Easy Grilled Halibut and a Provencal Wine Pairing
The thing is, we weren’t planning on grilled halibut for dinner. But sometimes, that is how things go when you get to the grocery store, and they don’t have what you had planned.
In most cases, that isn’t too complicated a switch, but for this meal, we had planned a cooking and wine pairing with Susan and Towny in New Hampshire via Zoom. I quickly called Susan from the seafood counter to let her know our planned protein was unavailable and to make sure Towny hadn’t left for their fishmonger. We were having a virtual dinner party, and the goal was also to find a good food match for a rosé from Château Sainte Roseline.

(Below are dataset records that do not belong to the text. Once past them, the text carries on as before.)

Definition write_dump_to_file (dump : list json) (filelocation : string)
  (mode : Z) (base_filename : string) : M world unit :=
  if (mode <? 0) || (2 <? mode) then raise ValueError
  else
    (if (mode =? 0) || (mode =? 2) then
       write_file {| wf_path := filelocation +++ base_filename +++ ".json";
                     wf_dump := dump; wf_indent := None |}
     else ret tt) ;;
    (if (mode =? 1) || (mode =? 2) then
       write_file {| wf_path := filelocation +++ base_filename +++ ".pretty.json";
                     wf_dump := dump; wf_indent := Some 4 |}
     else ret tt).

(** The [while self._end_flag not in json_data["payload"]] loop of one
    conversation; [fuel] bounds the number of requests. *)
Fixpoint crawl_messages (fuel : nat) (self : FBDumper) (c : json)
  (current_convers : convers_entry) (messages : list json) (offset : Z)
  (timestamp : json) (json_data : json) : M world (list json) :=
  payload <- lift (getitem json_data "payload") ;;
  at_end <- lift (contains _end_flag payload) ;;
  if (at_end : bool) then ret messages
  else
    match fuel with
    | O => out_of_fuel
    | S fuel' =>
        convers_type <- lift (entry_type current_convers) ;;
        data_for_msgs <-
          lift (build_data self c convers_type offset timestamp) ;;
        json_data' <-
          with_world_log (make_request (headers self) _url_convers data_for_msgs) ;;
        payload1 <- lift (getitem json_data' "payload") ;;
        actions1 <- lift (getitem payload1 "actions") ;;
        messages' <- lift (py_add_list actions1 messages) ;;
        payload2 <- lift (getitem json_data' "payload") ;;
        actions2 <- lift (getitem payload2 "actions") ;;
        first <- lift (getitem0 actions2) ;;
        timestamp' <- lift (getitem first "timestamp") ;;
        crawl_messages fuel' self c current_convers messages'
          (offset + chunk_size self) timestamp' json_data'
    end.

(** The body of [for c in convers_ids] in [dump]. *)
Definition dump_convers (fuel : nat) (self : FBDumper) (to_stdout : bool)
  (c : json) : M world unit :=
  known <- lift (dict_contains c (convers self)) ;;
  if negb known then raise (FBUnknownConvers c)
  else
    (if to_stdout then
       e <- lift (dict_getitem (convers self) c) ;;
       name <- lift (entry_name e) ;;
       _ <- lift (py_unidecode unidecode name) ;;
       ret tt
     else ret tt) ;;
    current_convers <- lift (dict_getitem (convers self) c) ;;
    messages <-
      crawl_messages fuel self c current_convers [] 0 (JStr "0")
        (JObj [("payload", JObj [])]) ;;
    out_c <- lift (str_add (output self) c) ;;
    e <- lift (dict_getitem (convers self) c) ;;
    name <- lift (entry_name e) ;;
    uname <- lift (py_unidecode unidecode name) ;;
    let filelocation := out_c +++ " - " +++ uname +++ os_sep in
    write_dump_to_file messages filelocation 2 "complete".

The menu was simple but perfect: herb and lavender marinated halibut fillets grilled over hot coals, accompanied by new potatoes bathed in butter and sprinkled with parsley and fresh asparagus. Keep reading here for the results of the wine pairing.
Grilled Halibut Provencal
Ingredients
- 2 tbsp extra virgin olive oil plus extra for serving
- 1 1/2 tsp fresh basil finely chopped
- 1 1/2 tsp fresh thyme finely chopped
- 1 tsp Dried Culinary Lavender Buds
- 1/2 tsp kosher salt
- 1/4 tsp freshly ground black pepper
- healthy pinch Hot Pepper Flakes I used Piment d’Espelette
- 2 Halibut Fillets with skin, about 6 ounces each
- Lemon Wedges
Instructions
- In a small bowl, whisk together into a paste all the ingredients except fish and lemon. Spread the paste evenly on the non-skin side of the fish fillets. Let marinate for 20-30 minutes to allow the flavours to settle in.

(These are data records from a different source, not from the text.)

Variable good : T -> Prop.

Hypothesis sound_port : reliable good.

Lemma safe_Serial (cfg : settings) : safe good (Serial cfg).
Proof.
  intros m G. unfold Serial.
  destruct sound_port as (Ho & _). destruct (Ho cfg (ser m) G) as (t' & -> & G').
  split; [exact G' | discriminate].
Qed.

Lemma safe_read (size : nat) : safe good (read size).
Proof.
  intros m G. unfold read.
  destruct sound_port as (_ & Hr & _). destruct (Hr size (ser m) G) as (o & t' & -> & G').
  split; [exact G' | discriminate].
Qed.

Lemma safe_readline : safe good readline.
Proof.
  intros m G. unfold readline.
  destruct sound_port as (_ & _ & Hl & _). destruct (Hl (ser m) G) as (o & t' & -> & G').
  split; [exact G' | discriminate].
Qed.

Lemma safe_write (bs : Py.bytes) : safe good (write bs).
Proof.
  intros m G. unfold write.
  destruct sound_port as (_ & _ & _ & Hw). destruct (Hw bs (ser m) G) as (t' & -> & G').
  split; [exact G' | discriminate].
Qed.

#[local] Hint Resolve safe_ret safe_spin safe_print
  safe_Serial safe_read safe_readline safe_write : script.

Ltac steps :=
  repeat (apply safe_bind; [auto with script | intros ?]); auto with script.

Lemma safe_sync (fuel : nat) : safe good (sync fuel).
Proof.
  induction fuel as [|fuel IH]; simpl; steps.
  destruct (Py.eq_bytes _ _); auto with script.
Qed.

- Grill, skin side down, on a well-seasoned rack over direct high heat until the flesh is opaque throughout and starting to flake, 7-8 minutes, without turning. Serve hot with a drizzle of olive oil and garnish with lemon wedges.
- Note: My grill temperature was 500°F (260°C) to start and I reduced the temperature to 400°F (200°C) as soon as I set the fish on the grill.